**EXERCISE AIM:**
Going down the data below, set down exactly the line with "outbound_queue := [];" and each line after it through the line with "futures := [];"; no other lines.

**PROVIDED RECORDS:**

########################################

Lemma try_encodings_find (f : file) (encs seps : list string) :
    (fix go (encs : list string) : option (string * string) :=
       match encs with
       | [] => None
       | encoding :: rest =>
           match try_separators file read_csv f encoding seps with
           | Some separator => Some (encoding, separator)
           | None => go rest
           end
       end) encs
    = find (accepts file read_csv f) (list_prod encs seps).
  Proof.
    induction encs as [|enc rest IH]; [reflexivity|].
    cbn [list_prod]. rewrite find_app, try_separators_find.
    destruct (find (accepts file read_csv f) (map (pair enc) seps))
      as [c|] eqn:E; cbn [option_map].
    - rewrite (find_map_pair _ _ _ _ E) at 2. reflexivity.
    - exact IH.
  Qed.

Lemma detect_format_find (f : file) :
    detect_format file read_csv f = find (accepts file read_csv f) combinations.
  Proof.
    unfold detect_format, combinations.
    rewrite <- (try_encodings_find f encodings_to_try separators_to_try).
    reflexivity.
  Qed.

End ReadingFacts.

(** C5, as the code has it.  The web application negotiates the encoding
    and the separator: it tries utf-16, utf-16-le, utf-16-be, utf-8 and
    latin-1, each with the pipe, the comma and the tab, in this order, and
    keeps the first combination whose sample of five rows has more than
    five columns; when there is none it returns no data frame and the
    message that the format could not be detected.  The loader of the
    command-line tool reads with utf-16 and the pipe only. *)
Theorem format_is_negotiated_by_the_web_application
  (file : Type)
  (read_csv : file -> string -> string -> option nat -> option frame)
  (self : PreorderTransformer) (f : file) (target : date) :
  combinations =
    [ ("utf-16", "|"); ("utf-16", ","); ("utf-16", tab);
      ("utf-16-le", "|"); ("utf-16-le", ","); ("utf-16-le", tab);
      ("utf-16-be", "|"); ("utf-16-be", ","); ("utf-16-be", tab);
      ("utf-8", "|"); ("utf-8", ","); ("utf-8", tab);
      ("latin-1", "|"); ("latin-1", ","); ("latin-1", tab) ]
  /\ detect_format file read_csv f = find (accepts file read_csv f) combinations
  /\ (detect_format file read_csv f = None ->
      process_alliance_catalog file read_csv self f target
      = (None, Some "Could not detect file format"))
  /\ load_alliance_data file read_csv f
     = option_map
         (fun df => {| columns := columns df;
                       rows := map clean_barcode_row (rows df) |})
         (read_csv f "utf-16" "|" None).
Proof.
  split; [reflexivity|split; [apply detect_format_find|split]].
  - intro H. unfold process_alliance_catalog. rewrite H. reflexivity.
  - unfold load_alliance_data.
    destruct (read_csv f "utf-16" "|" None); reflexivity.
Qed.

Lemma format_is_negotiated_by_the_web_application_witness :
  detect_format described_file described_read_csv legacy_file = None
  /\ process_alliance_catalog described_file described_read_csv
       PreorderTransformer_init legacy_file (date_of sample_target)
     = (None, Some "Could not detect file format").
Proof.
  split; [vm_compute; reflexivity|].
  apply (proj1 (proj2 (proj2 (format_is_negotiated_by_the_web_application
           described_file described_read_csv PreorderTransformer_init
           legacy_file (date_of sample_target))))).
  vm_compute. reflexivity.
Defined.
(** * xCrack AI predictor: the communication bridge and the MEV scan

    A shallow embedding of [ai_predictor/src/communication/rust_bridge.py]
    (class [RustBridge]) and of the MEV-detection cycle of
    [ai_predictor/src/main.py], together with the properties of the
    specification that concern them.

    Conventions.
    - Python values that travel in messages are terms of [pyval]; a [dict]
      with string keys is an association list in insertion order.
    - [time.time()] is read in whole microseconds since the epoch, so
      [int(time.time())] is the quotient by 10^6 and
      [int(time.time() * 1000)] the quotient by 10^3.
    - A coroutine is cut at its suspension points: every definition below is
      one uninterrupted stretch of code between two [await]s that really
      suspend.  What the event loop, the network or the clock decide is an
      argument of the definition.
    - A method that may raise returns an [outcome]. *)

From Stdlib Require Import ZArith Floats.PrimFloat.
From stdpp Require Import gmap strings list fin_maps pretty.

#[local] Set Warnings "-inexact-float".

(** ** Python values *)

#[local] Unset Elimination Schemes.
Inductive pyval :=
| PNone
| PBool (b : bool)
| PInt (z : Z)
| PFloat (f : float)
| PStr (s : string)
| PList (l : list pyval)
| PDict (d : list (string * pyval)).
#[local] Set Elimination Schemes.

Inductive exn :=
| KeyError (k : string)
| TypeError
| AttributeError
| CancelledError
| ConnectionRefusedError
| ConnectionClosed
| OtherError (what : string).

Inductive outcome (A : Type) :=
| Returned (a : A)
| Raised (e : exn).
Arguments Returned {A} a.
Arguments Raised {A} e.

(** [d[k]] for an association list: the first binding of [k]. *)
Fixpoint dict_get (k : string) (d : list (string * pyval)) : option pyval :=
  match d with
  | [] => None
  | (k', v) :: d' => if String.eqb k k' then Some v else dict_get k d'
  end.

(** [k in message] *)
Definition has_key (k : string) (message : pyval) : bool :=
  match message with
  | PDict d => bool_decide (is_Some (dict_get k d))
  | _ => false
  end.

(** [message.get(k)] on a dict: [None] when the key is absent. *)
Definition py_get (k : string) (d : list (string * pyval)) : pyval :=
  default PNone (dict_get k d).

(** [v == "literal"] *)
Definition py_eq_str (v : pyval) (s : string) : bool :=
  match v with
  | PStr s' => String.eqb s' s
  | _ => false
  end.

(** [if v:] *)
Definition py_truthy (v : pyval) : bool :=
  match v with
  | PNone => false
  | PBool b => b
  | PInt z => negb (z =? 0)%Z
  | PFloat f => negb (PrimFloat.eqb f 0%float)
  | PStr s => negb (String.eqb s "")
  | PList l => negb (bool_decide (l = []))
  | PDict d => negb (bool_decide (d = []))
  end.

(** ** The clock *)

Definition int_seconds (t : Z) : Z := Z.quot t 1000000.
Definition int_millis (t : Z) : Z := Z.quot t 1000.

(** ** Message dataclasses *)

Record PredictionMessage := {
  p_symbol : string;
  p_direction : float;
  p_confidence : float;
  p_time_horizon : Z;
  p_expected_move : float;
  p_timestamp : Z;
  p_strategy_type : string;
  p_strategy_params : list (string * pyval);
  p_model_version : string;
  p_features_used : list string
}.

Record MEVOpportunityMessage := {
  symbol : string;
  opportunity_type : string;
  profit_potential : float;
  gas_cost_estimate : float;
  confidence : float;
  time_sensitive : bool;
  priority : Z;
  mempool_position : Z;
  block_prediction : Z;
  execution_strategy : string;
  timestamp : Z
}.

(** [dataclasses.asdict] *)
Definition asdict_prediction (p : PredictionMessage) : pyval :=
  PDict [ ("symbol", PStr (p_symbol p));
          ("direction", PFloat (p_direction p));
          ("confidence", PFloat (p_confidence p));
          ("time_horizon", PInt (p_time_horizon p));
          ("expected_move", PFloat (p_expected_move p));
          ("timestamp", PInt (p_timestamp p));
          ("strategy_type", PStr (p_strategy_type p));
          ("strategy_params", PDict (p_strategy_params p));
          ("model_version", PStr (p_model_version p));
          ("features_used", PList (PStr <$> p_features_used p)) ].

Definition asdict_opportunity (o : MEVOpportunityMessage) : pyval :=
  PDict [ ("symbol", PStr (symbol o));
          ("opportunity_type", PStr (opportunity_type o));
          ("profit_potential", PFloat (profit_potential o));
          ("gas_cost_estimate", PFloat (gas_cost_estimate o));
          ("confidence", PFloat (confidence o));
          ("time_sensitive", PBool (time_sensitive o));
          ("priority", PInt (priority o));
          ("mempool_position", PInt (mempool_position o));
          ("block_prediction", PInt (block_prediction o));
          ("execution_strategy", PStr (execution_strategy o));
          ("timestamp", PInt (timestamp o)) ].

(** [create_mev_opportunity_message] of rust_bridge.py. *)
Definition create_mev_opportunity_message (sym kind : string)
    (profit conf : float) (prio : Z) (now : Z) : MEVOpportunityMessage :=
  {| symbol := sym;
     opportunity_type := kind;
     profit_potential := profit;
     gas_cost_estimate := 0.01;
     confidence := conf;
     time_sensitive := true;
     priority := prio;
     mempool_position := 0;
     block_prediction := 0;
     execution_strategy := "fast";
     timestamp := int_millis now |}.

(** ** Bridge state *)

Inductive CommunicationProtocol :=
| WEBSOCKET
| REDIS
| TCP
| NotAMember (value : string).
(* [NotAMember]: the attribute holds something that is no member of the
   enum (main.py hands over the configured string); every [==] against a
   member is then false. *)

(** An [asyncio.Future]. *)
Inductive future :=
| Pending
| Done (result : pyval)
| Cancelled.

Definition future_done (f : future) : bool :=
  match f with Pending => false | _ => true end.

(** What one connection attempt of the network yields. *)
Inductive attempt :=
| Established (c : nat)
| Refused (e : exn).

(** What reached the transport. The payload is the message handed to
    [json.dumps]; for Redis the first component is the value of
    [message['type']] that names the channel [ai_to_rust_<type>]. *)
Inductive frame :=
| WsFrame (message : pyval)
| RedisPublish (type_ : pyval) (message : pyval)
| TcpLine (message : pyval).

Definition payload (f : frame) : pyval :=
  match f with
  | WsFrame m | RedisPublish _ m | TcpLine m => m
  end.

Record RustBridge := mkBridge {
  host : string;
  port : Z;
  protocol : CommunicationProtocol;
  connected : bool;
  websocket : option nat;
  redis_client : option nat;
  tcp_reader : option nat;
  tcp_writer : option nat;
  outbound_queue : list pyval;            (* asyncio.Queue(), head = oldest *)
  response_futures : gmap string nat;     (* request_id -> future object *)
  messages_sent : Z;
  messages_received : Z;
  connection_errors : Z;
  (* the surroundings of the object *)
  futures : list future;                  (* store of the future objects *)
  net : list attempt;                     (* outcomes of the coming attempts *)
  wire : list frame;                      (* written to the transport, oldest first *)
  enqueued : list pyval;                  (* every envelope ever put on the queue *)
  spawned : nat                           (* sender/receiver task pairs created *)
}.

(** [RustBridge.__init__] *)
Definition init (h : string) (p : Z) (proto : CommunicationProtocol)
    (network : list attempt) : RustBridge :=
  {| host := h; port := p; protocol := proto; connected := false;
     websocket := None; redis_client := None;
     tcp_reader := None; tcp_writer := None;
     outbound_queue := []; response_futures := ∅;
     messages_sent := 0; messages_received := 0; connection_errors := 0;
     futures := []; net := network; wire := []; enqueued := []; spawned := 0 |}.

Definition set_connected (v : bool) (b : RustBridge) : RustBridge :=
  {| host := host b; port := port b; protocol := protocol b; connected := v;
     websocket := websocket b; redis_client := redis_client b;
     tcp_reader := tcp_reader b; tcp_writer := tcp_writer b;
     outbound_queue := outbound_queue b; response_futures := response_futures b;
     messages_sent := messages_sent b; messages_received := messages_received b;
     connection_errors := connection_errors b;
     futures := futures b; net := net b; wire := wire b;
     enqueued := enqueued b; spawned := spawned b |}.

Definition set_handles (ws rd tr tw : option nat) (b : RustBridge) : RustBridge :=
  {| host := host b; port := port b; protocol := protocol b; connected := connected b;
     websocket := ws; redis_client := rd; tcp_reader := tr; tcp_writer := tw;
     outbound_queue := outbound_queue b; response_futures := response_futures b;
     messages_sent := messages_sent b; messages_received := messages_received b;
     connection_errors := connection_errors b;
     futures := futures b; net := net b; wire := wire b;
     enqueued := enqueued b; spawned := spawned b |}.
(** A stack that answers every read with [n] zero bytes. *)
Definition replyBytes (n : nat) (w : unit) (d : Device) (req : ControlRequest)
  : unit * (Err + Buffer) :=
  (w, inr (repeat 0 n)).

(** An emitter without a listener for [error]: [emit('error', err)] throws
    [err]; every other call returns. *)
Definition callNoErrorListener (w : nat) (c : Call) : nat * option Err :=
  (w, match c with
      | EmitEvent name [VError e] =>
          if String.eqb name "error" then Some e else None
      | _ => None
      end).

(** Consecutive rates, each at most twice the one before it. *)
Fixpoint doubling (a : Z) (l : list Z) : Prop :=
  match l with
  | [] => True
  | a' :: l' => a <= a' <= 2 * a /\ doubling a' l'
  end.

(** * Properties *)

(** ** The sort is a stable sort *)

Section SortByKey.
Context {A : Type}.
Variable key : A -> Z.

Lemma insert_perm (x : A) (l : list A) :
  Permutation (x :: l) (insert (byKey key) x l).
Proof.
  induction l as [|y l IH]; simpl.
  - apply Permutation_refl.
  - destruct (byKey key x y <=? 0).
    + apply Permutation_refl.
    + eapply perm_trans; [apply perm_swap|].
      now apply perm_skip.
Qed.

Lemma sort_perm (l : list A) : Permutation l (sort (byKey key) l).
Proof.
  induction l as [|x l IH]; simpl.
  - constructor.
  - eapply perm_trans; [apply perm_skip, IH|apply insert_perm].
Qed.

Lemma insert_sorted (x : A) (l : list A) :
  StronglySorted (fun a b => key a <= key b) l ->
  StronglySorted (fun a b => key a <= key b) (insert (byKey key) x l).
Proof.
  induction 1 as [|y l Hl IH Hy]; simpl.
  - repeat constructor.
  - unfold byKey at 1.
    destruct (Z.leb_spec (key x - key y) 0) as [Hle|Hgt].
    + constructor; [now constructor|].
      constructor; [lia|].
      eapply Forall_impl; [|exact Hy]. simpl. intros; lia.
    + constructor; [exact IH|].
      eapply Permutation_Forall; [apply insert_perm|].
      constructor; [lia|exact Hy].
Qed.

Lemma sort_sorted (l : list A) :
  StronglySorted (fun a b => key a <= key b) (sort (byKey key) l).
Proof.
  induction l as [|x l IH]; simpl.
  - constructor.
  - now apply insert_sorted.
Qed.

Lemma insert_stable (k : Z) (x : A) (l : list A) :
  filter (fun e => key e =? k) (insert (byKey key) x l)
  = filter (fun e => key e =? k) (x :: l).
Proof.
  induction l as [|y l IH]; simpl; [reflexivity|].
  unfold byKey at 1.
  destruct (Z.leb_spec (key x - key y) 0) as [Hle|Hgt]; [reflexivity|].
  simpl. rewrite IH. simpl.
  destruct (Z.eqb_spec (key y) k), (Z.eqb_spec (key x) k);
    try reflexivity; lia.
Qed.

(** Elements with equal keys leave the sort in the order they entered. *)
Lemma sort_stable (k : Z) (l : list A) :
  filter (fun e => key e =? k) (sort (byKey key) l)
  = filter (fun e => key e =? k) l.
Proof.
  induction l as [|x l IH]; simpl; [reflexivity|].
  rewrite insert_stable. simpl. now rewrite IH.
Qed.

########################################

**THE COMPLETED TASK:**
     outbound_queue := []; response_futures := ∅;
     messages_sent := 0; messages_received := 0; connection_errors := 0;
     futures := []; net := network; wire := []; enqueued := []; spawned := 0 |}.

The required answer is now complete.